Courtesy of E. Sasaki et al., 2009

“The birth of this transgenic marmoset baby is undoubtedly a milestone,” write Gerald Schatten and Shoukhrat Mitalipov in a piece accompanying the paper, published today in the journal Nature. Scientists have previously created a menagerie of transgenic animals, including rats, rabbits, pigs, cows, cats, dogs, and even monkeys (in one study, scientists created monkeys that genetically mimic Huntington’s disease), but “no study has shown transmission of foreign DNA to gametes–the sperm and egg–which is essential for the generation of transgenic offspring. These offspring could then be bred to create transgenic-primate strains,” they add.
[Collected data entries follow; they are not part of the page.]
Definition coins_wf (c : CCoins) : Prop := clean (c_vout c) /\ Forall null_canonical (c_vout c).

Lemma drop_null_nil v : drop_null v = [] <-> forallb CTxOut_IsNull v = true.
Proof.
  induction v as [| o v IH]; cbn [drop_null forallb]; [done |]. rewrite andb_true_iff, <- IH.
  destruct (drop_null v); [| naive_solver]. destruct (CTxOut_IsNull o); naive_solver.
Qed.

Lemma drop_null_split v : Forall null_canonical v ->
  v = drop_null v ++ replicate (length v - length (drop_null v)) CTxOut_SetNull.
Proof.
  induction 1 as [| o v Ho Hv IH]; [done |]. cbn [drop_null]. destruct (drop_null v) as [| p w] eqn:E.
  - cbn [length app] in IH. rewrite Nat.sub_0_r in IH. destruct (CTxOut_IsNull o) eqn:En.
    + rewrite (Ho En) at 1. cbn [app length Nat.sub replicate]. by rewrite <- IH.
    + cbn [app length]. rewrite Nat.sub_succ, Nat.sub_0_r. by rewrite <- IH.
  - cbn [app length] in *. rewrite Nat.sub_succ. f_equal. exact IH.
Qed.

Lemma drop_null_app v l : Forall (fun o => CTxOut_IsNull o = true) l -> drop_null (v ++ l) = drop_null v.
Proof.
  intros Hl. induction v as [| o v IH]; cbn [app drop_null]; [| by rewrite IH].
  apply drop_null_nil, forallb_forall. rewrite List.Forall_forall in Hl. auto.
Qed.

Lemma drop_null_clean v : clean (drop_null v).
Proof.
  unfold clean. induction v as [| o v IH]; cbn [drop_null]; [done |]. destruct (drop_null v) as [| p w] eqn:E.
  - destruct (CTxOut_IsNull o) eqn:En; [done |]. cbn [drop_null]. by rewrite En.
  - cbn [drop_null] in *. by rewrite IH.
Qed.

Lemma drop_null_elem v o : o ∈ drop_null v -> o ∈ v.
Proof.
  induction v as [| p v IH]; cbn [drop_null]; [done |]. rewrite elem_of_cons. destruct (drop_null v); [| set_solver].
  destruct (CTxOut_IsNull p); set_solver.
Qed.
(* ===== verification/TxVerify.v ===== *)
(** [consensus/tx_verify.cpp], [consensus/validation.h] and [consensus/consensus.h]:
    the context-free checks of a transaction and the verdicts they give. *)

From Stdlib Require Import ZArith Lia String.
From stdpp Require Import base tactics list numbers strings sets.
From S2P Require Import Prelude Amount ChainParams Script Standard Serialize Transaction.

(** ** Limits *)

Definition MAX_BLOCK_SIZE_CURRENT : Z := 2000000.
Definition MAX_BLOCK_SIZE_LEGACY : Z := 1000000.
Definition MAX_BLOCK_SIGOPS_CURRENT : Z := MAX_BLOCK_SIZE_CURRENT / 50.
Definition MAX_BLOCK_SIGOPS_LEGACY : Z := MAX_BLOCK_SIZE_LEGACY / 50.
Definition MAX_TX_SIGOPS_CURRENT : Z := MAX_BLOCK_SIGOPS_CURRENT / 5.
Definition MAX_TX_SIGOPS_LEGACY : Z := MAX_BLOCK_SIGOPS_LEGACY / 5.
Definition MIN_COLDSTAKING_AMOUNT : Z := 1 * COIN.
Definition MAX_ZEROCOIN_TX_SIZE : Z := 150000.

(** ** Verdicts *)

Definition REJECT_MALFORMED : Z := 0x01.
Definition REJECT_INVALID : Z := 0x10.
Definition REJECT_OBSOLETE : Z := 0x11.
Definition REJECT_DUPLICATE : Z := 0x12.
Definition REJECT_NONSTANDARD : Z := 0x40.
Definition REJECT_DUST : Z := 0x41.
Definition REJECT_INSUFFICIENTFEE : Z := 0x42.
Definition REJECT_CHECKPOINT : Z := 0x43.
(* ===== verification/PartialMerkle.v ===== *)
(** Partial Merkle trees: what is built from a block's transaction ids and a choice of
    them survives the wire and extracts to the root and the chosen ids, and an extraction
    that ends in a block's root yields ids of that block only. *)

From Stdlib Require Import ZArith Lia.
From stdpp Require Import base tactics list numbers.
From S2P Require Import Prelude ArithUint256 Hash Serialize Transaction Block TxVerify Merkle MerkleFacts.

(** ** The leaves under a node *)

Section Segments.
Context {A : Type}.

Definition segment (h : nat) (pos : Z) (l : list A) : list A := take (2 ^ h) (drop (Z.to_nat pos * 2 ^ h) l).

Lemma segment_S h pos (l : list A) : 0 <= pos -> segment (S h) pos l = segment h (pos * 2) l ++ segment h (pos * 2 + 1) l.
Proof.
  intros Hp. unfold segment. replace (Z.to_nat (pos * 2)) with (2 * Z.to_nat pos)%nat by lia.
  replace (Z.to_nat (pos * 2 + 1)) with (2 * Z.to_nat pos + 1)%nat by lia. set (p := Z.to_nat pos).
  replace ((2 * p + 1) * 2 ^ h)%nat with (2 * p * 2 ^ h + 2 ^ h)%nat by lia. rewrite <- drop_drop.
  replace (p * 2 ^ S h)%nat with (2 * p * 2 ^ h)%nat by (rewrite Nat.pow_succ_r'; lia).
  rewrite Nat.pow_succ_r'. replace (2 * 2 ^ h)%nat with (2 ^ h + 2 ^ h)%nat by lia.
  set (r := drop _ l). rewrite <- (take_drop (2 ^ h) r) at 1. rewrite take_app, take_take, length_take.
  rewrite Nat.min_r by lia. destruct (Nat.le_gt_cases (2 ^ h) (length r)).
  - rewrite Nat.min_l by lia. do 2 f_equal. lia.
  - rewrite (drop_ge r) by lia. by rewrite !take_nil.
Qed.

Lemma segment_beyond h pos (l : list A) : 0 <= pos -> width (zlen l) (Z.of_nat h) <= pos -> segment h pos l = [].
Proof.
  intros Hp Hw. unfold segment. rewrite drop_ge, take_nil; [done|]. pose proof (width_bounds (zlen l) (Z.of_nat h) ltac:(lia)) as Hb.
  pose proof (pow2_pos (Z.of_nat h)). unfold zlen in *. apply Nat2Z.inj_le. rewrite Nat2Z.inj_mul, Nat2Z.inj_pow, Z2Nat.id by lia. nia.
Qed.
(* ===== verification/ChainSelection.v ===== *)
(** The search for the most work: [FindMostWorkChain] returns the best candidate whose
    path to the active chain can be used, and loses no usable candidate. *)

From Stdlib Require Import ZArith Lia.
From stdpp Require Import base tactics list numbers gmap strings.
From S2P Require Import Prelude ChainParams Block Chain TxVerify BlockTree.

(** ** What marking a block leaves alone *)

(** Where an entry is, and what has been counted for it. *)
Definition links (e : CBlockIndex) := (bi_pprev e, bi_pskip e, bi_nHeight e, bi_nChainWork e).
Definition heading (e : CBlockIndex) := (bi_nTime e, bi_nBits e, bi_nVersion e).
Definition shape (e : CBlockIndex) := (links e, bi_nChainTx e, bi_nSequenceId e, bi_nTx e, has_data e, heading e).
Definition same_links (ix ix' : BlockMap) : Prop := links <$> ix' = links <$> ix.
Definition same_shape (ix ix' : BlockMap) : Prop := shape <$> ix' = shape <$> ix.

#[export] Instance same_links_equivalence : Equivalence same_links.
Proof. split; [intros ? | intros ??? | intros ? ? ? H1 H2]; unfold same_links in *; congruence. Qed.
#[export] Instance same_shape_equivalence : Equivalence same_shape.
Proof. split; [intros ? | intros ??? | intros ? ? ? H1 H2]; unfold same_shape in *; congruence. Qed.

Lemma fmap_alter_same {A} (f : CBlockIndex -> A) (ix : BlockMap) p g : (forall e, ix !! p = Some e -> f (g e) = f e) -> f <$> alter g p ix = f <$> ix.
Proof.
  intros Hf. apply map_eq. intros q. rewrite !lookup_fmap. destruct (decide (p = q)) as [<- |].
  - rewrite lookup_alter_eq. destruct (ix !! p) eqn:E; cbn; [by rewrite (Hf _ eq_refl) | done].
  - by rewrite lookup_alter_ne.
Qed.

Lemma same_shape_at ix ix' p : same_shape ix ix' -> shape <$> (ix' !! p) = shape <$> (ix !! p).
Proof. unfold same_shape. intros H. rewrite <- !lookup_fmap. by rewrite H. Qed.
Lemma same_links_at ix ix' p : same_links ix ix' -> links <$> (ix' !! p) = links <$> (ix !! p).
Proof. unfold same_links. intros H. rewrite <- !lookup_fmap. by rewrite H. Qed.
Lemma ConnectTip_spec lo t p : toward lo t -> ancestor (mapBlockIndex t) most (lo + 1) = Some p ->
  match ConnectTip connect t p with
  | (Ok _, t') => toward (lo + 1) t' /\ advance t t' /\ calm t t'
  | (Err e, t') =>
      (exists s, connect s p = Err e) /\ advance t t' /\ chainActive t' = chainActive t /\
      let state := state_after CValidationState_new (@Err _ unit e) in
      (is_Some (state_IsInvalid state) -> corruptionPossible state = false /\ forall e', mapBlockIndex t' !! p = Some e' -> is_failed e' = true)
  end.
Proof using connect_uncorrupted.
  intros Ht Hp. destruct Ht as [T1 T2 T3 T4 T5 T6] eqn:ET. pose proof Ht as Ht'. clear ET. unfold ConnectTip. unfold tip_of. rewrite (standing_tip _ T1 most hm T3 lo _ T5).
  rewrite (next_prev _ T1 most hm T3 lo p T4 Hp), bool_decide_true by done. cbn [negb].
  pose proof (ancestor_height _ T1 most hm _ _ T3 Hp) as Hhp. destruct (connect t p) as [pos | e] eqn:Ec.
  - set (t1 := match pos with Some pos => with_dirty (with_index t (alter (fun e => mark_connected e pos) p (mapBlockIndex t))) p | None => t end).
    assert (H1 : advance t t1 /\ calm t t1 /\ chainActive t1 = chainActive t /\ setBlockIndexCandidates t1 = setBlockIndexCandidates t).
    { unfold t1. destruct pos as [pos |]; [| split_and!; [apply advance_refl | by apply calm_same | done | done]]. split_and!; [apply advance_connected | | done | done].
      intros r f f' Hf Hf'. cbn in Hf'. destruct (decide (p = r)) as [-> | Hne].
      - rewrite lookup_alter_eq, Hf in Hf'. injection Hf' as <-. apply mark_connected_verdict.
      - rewrite lookup_alter_ne in Hf' by done. assert (f' = f) as -> by congruence. done. }
    destruct H1 as (A & C & E1 & E2). assert (Hch1 : SetTip (mapBlockIndex t1) (chainActive t1) (Some p) = branch (mapBlockIndex t) p (lo + 1)).
    { rewrite E1. rewrite (SetTip_branch _ (shape_linked _ _ (av_shape _ _ A) T1) _ p (lo + 1)).
      - apply (shape_branch _ _ (av_shape _ _ A)).
      - apply (shape_chain_ok _ _ (av_shape _ _ A)). by apply (standing_ok _ T1 most hm T3 lo).
      - by rewrite (shape_height _ _ (av_shape _ _ A)). }
    assert (A2 : advance t (UpdateTip t1 (Some p))) by (by apply (advance_trans _ t1); [| apply advance_chain]). split_and!; [| done | done].
    apply (toward_advance lo _ t); [done | done | lia | | cbn; by rewrite E2]. right. exists p. split; [done | exact Hch1].
  - set (state := state_after CValidationState_new (@Err _ unit e)). split; [by exists t |]. destruct (state_IsInvalid state) eqn:Ei.
    + assert (Hcor : corruptionPossible state = false).
      { unfold state in *. destruct e; cbn in *; try done. exfalso. by apply (connect_uncorrupted _ _ _ _ _ Ec). }
      unfold InvalidBlockFound. rewrite Hcor. cbn [negb]. split_and!.
      * eapply advance_trans; [apply advance_failed | apply advance_note].
      * unfold InvalidChainFound, note_invalid. case_match; done.
      * intros _. split; [done |]. intros e'.
        assert (Em : mapBlockIndex (InvalidChainFound (erase_candidate (with_dirty (with_index t (add_status (mapBlockIndex t) p BLOCK_FAILED_VALID)) p) p) p)
                     = add_status (mapBlockIndex t) p BLOCK_FAILED_VALID) by (unfold InvalidChainFound, note_invalid; case_match; done).
        rewrite Em. unfold add_status. rewrite lookup_alter_eq. destruct (mapBlockIndex t !! p) as [f |]; cbn; [| done]. intros [= <-]. apply add_failed_valid.
    + split_and!; [apply advance_refl | done | by intros [? ?]].
Qed.

Lemma Prune_spec lo t p : toward lo t -> ancestor (mapBlockIndex t) most lo = Some p -> exists t', PruneBlockIndexCandidates addr t = Ok t' /\
  toward lo t' /\ advance t t' /\ calm t t' /\ tip_of t' = Some p.
Proof using Type.
  intros Ht Hp. pose proof Ht as Ht'. destruct Ht' as [T1 T2 T3 T4 T5 T6]. unfold PruneBlockIndexCandidates.
  assert (Htip : tip_of t = Some p) by (unfold tip_of; rewrite (standing_tip _ T1 most hm T3 lo _ T5); done). rewrite Htip.
  set (s := filter (fun q => work_less addr (mapBlockIndex t) q p = false) (setBlockIndexCandidates t)).
  assert (Hin : most ∈ s) by (apply elem_of_filter; split; [by apply (most_not_less _ T1 T2 most hm T3 addr lo) | done]).
  rewrite decide_False by (intros E; rewrite E in Hin; by apply elem_of_empty in Hin). eexists. split; [done |].
  assert (A : advance t (with_candidates t s)) by (apply advance_candidates; intros q Hq; by apply elem_of_filter in Hq as [_ ?]).
  split_and!; [| done | by apply calm_same | done]. by apply (toward_advance lo _ t).
Qed.

(** Stopped by an invalid block of the branch. *)
Definition blocked (lo : Z) (t t' : tree) : Prop :=
  exists j b, lo < j <= hm /\ ancestor (mapBlockIndex t) most j = Some b /\ standing (mapBlockIndex t) most (j - 1) (chainActive t') /\
    forall e, mapBlockIndex t' !! b = Some e -> is_failed e = true.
The ability to genetically engineer primates is essential for creating more-accurate animal models of human diseases, especially neurological ones. For example, Schatten and Mitalipov say,

Mice engineered to express the cystic fibrosis gene, for example, do not develop the lung problems that typify this disorder … Disorders of higher brain function, such as Alzheimer’s disease, are especially challenging to reproduce in rodents, and here, as with many other diseases, it is our closest animal relatives–the non-human primates–that offer potentially invaluable biological models.

To create the transgenic monkeys, researchers injected viruses carrying the gene for GFP into 91 marmoset embryos. Eighty healthy transgenic embryos were then transplanted into surrogate mothers, who birthed five glowing offspring. Three glowing second-generation marmosets have been born since April.